__Stored entries__.
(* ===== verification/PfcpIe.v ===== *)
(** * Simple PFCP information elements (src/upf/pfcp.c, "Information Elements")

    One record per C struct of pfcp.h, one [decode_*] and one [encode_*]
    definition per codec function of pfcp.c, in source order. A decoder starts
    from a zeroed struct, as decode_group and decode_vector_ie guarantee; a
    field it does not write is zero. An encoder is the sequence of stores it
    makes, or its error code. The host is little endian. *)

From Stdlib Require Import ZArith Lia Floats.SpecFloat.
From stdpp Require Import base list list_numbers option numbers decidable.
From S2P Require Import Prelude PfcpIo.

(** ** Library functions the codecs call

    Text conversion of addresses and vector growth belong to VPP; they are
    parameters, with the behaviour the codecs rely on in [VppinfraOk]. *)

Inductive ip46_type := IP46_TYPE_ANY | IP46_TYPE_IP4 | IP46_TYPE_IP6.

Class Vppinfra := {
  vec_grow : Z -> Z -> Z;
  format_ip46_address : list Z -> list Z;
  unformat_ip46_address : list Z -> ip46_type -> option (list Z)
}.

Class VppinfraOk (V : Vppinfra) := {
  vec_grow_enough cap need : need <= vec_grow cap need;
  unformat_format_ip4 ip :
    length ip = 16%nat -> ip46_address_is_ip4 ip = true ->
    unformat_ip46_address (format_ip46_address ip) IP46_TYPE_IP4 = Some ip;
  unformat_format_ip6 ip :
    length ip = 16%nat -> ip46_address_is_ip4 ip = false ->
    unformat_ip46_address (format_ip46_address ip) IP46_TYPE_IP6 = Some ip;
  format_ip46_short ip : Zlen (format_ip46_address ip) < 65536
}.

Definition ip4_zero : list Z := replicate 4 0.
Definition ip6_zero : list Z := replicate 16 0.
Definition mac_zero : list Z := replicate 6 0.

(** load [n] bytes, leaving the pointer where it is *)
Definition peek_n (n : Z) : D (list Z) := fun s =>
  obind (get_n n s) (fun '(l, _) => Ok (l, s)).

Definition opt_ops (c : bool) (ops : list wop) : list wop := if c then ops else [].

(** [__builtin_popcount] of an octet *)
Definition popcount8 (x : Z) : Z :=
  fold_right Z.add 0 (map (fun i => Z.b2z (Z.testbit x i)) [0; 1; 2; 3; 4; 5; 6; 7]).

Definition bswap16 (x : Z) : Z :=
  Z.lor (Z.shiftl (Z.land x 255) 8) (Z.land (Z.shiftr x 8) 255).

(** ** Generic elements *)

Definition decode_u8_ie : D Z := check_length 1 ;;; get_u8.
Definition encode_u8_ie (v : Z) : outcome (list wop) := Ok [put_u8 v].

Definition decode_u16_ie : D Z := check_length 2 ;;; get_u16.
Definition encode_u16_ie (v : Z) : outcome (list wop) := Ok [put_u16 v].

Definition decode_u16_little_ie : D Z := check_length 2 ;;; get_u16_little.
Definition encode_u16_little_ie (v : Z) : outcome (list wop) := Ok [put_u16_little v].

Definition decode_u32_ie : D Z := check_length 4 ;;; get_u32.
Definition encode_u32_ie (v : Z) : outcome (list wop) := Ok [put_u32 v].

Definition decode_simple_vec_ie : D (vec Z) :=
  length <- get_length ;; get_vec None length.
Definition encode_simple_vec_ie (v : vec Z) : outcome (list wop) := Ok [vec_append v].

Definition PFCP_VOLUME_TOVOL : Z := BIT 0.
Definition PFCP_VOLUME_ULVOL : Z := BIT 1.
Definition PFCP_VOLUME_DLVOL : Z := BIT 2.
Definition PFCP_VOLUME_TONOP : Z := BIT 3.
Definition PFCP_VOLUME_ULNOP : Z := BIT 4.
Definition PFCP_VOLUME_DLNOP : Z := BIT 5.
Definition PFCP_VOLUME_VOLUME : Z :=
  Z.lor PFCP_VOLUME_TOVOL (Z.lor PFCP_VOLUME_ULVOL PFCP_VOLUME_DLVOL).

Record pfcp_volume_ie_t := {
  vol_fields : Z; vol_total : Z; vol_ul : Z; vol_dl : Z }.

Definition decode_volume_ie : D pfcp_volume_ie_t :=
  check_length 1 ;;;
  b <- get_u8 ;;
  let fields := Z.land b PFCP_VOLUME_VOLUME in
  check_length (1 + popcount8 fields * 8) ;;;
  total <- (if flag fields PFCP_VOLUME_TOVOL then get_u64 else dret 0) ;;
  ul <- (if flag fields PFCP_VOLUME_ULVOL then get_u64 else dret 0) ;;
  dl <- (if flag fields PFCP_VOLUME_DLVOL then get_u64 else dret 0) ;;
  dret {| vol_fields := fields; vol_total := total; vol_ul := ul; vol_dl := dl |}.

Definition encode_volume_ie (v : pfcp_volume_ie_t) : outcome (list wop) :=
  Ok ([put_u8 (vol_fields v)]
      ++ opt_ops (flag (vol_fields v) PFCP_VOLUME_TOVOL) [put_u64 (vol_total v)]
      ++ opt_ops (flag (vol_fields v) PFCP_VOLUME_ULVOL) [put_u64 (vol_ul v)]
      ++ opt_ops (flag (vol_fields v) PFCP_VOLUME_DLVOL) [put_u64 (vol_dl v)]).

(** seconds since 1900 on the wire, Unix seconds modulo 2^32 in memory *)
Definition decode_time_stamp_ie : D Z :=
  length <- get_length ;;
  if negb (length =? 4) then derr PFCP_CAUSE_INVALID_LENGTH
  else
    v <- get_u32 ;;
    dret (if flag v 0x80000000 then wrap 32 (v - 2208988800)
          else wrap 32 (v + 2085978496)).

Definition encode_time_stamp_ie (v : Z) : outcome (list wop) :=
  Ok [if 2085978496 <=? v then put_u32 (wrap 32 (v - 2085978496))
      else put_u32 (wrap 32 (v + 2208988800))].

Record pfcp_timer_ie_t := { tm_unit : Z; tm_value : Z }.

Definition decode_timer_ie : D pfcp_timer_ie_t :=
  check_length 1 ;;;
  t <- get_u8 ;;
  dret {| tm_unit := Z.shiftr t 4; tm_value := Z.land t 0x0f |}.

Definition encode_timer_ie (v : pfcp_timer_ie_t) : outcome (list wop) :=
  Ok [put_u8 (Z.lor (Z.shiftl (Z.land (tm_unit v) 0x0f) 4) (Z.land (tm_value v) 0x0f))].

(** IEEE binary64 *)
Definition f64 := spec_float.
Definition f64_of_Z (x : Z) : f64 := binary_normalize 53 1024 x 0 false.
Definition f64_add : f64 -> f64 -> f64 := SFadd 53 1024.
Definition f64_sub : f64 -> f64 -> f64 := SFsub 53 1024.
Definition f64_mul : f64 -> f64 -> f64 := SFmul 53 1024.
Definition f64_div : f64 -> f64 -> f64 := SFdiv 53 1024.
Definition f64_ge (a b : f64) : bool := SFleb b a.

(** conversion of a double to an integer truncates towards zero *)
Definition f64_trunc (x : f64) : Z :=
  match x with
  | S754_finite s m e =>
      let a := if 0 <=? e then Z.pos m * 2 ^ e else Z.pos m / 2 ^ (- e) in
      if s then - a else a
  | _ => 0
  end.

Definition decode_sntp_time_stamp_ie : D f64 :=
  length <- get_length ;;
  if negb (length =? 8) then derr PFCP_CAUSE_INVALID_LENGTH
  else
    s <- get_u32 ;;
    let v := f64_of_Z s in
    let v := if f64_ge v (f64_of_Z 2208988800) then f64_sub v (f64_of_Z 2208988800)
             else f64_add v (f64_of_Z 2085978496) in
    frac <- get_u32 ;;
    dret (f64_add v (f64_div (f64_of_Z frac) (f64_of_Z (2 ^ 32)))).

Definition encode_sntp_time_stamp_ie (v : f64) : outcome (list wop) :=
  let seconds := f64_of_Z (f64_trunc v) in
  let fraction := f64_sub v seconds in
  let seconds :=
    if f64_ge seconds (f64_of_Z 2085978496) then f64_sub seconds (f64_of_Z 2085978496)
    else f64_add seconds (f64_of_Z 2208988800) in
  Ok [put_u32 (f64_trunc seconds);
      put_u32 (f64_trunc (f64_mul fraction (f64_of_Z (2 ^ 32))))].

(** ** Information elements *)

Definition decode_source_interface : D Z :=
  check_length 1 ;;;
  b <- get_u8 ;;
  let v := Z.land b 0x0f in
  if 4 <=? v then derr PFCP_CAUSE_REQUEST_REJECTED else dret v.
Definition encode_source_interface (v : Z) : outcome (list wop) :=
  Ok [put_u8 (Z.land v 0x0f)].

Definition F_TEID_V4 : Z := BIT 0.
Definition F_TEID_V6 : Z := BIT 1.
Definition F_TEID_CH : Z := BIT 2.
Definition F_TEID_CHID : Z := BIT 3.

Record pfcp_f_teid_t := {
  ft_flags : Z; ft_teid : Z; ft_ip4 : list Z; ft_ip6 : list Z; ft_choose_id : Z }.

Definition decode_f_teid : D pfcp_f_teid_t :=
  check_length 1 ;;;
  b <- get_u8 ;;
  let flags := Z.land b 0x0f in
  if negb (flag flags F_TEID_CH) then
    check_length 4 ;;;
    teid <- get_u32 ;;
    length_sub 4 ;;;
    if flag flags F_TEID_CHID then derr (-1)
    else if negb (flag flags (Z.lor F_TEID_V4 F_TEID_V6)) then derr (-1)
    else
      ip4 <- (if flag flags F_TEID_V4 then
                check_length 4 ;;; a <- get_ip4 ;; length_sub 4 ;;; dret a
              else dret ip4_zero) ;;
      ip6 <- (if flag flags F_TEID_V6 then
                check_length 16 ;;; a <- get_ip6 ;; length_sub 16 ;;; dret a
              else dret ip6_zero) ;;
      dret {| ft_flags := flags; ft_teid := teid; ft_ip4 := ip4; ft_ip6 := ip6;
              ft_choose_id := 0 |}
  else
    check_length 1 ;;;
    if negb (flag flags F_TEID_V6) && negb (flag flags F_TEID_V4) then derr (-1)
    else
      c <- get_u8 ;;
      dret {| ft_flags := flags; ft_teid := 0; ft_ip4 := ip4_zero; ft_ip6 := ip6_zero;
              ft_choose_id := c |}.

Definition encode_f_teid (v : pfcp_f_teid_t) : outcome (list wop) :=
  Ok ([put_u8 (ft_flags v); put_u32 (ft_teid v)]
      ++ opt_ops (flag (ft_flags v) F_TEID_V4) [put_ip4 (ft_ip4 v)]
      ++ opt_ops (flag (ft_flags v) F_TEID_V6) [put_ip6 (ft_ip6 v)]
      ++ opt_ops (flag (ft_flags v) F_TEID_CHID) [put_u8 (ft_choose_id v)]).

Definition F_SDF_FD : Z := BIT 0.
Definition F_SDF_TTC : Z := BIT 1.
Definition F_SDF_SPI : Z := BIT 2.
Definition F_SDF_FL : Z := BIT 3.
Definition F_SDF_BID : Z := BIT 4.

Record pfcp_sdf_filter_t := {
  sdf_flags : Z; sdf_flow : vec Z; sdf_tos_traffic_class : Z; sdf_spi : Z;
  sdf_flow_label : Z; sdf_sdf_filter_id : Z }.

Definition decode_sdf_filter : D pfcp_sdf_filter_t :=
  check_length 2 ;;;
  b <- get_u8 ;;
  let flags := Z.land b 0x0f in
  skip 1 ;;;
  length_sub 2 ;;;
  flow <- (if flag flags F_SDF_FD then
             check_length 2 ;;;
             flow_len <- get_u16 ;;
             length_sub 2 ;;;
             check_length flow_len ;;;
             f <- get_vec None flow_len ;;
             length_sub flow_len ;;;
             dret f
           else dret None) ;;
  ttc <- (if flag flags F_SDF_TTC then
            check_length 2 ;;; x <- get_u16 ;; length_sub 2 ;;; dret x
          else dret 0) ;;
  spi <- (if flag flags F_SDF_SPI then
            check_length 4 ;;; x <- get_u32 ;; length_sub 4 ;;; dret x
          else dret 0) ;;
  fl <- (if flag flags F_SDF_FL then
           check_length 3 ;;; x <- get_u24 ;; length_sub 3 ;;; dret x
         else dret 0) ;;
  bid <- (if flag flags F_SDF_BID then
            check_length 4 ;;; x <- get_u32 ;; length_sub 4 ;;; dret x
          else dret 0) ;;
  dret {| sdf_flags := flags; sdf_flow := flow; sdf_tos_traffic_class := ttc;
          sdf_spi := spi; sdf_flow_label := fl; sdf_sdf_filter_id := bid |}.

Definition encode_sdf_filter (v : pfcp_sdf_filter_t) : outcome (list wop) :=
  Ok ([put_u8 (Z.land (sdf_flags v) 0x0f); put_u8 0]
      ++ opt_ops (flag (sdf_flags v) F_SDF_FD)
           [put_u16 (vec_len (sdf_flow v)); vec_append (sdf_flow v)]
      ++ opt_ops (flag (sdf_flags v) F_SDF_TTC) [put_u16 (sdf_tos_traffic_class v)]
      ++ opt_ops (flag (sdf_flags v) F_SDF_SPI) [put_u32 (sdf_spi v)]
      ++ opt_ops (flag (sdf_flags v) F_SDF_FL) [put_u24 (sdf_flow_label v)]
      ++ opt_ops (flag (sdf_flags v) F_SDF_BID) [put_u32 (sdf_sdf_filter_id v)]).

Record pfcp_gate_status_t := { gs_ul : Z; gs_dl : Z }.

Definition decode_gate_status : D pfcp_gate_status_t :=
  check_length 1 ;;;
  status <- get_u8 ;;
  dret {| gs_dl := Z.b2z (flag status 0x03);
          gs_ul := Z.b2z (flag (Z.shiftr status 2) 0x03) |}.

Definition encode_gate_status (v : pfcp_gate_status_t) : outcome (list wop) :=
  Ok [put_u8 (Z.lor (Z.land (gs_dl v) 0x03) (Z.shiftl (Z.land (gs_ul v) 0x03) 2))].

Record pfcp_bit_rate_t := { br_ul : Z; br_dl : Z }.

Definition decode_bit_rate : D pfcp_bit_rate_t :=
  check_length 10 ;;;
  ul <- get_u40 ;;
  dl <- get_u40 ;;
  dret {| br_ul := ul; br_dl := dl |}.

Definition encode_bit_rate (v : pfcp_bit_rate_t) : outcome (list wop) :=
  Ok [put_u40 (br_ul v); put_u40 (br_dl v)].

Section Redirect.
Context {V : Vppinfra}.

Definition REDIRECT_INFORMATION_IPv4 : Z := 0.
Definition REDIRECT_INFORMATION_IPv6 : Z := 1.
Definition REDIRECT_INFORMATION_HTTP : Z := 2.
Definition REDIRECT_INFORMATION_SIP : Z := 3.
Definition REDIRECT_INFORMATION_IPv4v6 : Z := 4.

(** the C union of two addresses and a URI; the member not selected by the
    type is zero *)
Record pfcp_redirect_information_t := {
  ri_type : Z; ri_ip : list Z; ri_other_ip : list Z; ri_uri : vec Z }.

__What the task requires__. Repeat the entries above exactly, beginning at their first line and ending with the line that contains "Definition ip6_zero : list", with nothing added.

__Solved exercise__.
(* ===== verification/PfcpIe.v ===== *)
(** * Simple PFCP information elements (src/upf/pfcp.c, "Information Elements")

    One record per C struct of pfcp.h, one [decode_*] and one [encode_*]
    definition per codec function of pfcp.c, in source order. A decoder starts
    from a zeroed struct, as decode_group and decode_vector_ie guarantee; a
    field it does not write is zero. An encoder is the sequence of stores it
    makes, or its error code. The host is little endian. *)

From Stdlib Require Import ZArith Lia Floats.SpecFloat.
From stdpp Require Import base list list_numbers option numbers decidable.
From S2P Require Import Prelude PfcpIo.

(** ** Library functions the codecs call

    Text conversion of addresses and vector growth belong to VPP; they are
    parameters, with the behaviour the codecs rely on in [VppinfraOk]. *)

Inductive ip46_type := IP46_TYPE_ANY | IP46_TYPE_IP4 | IP46_TYPE_IP6.

Class Vppinfra := {
  vec_grow : Z -> Z -> Z;
  format_ip46_address : list Z -> list Z;
  unformat_ip46_address : list Z -> ip46_type -> option (list Z)
}.

Class VppinfraOk (V : Vppinfra) := {
  vec_grow_enough cap need : need <= vec_grow cap need;
  unformat_format_ip4 ip :
    length ip = 16%nat -> ip46_address_is_ip4 ip = true ->
    unformat_ip46_address (format_ip46_address ip) IP46_TYPE_IP4 = Some ip;
  unformat_format_ip6 ip :
    length ip = 16%nat -> ip46_address_is_ip4 ip = false ->
    unformat_ip46_address (format_ip46_address ip) IP46_TYPE_IP6 = Some ip;
  format_ip46_short ip : Zlen (format_ip46_address ip) < 65536
}.

Definition ip4_zero : list Z := replicate 4 0.
Definition ip6_zero : list Z := replicate 16 0.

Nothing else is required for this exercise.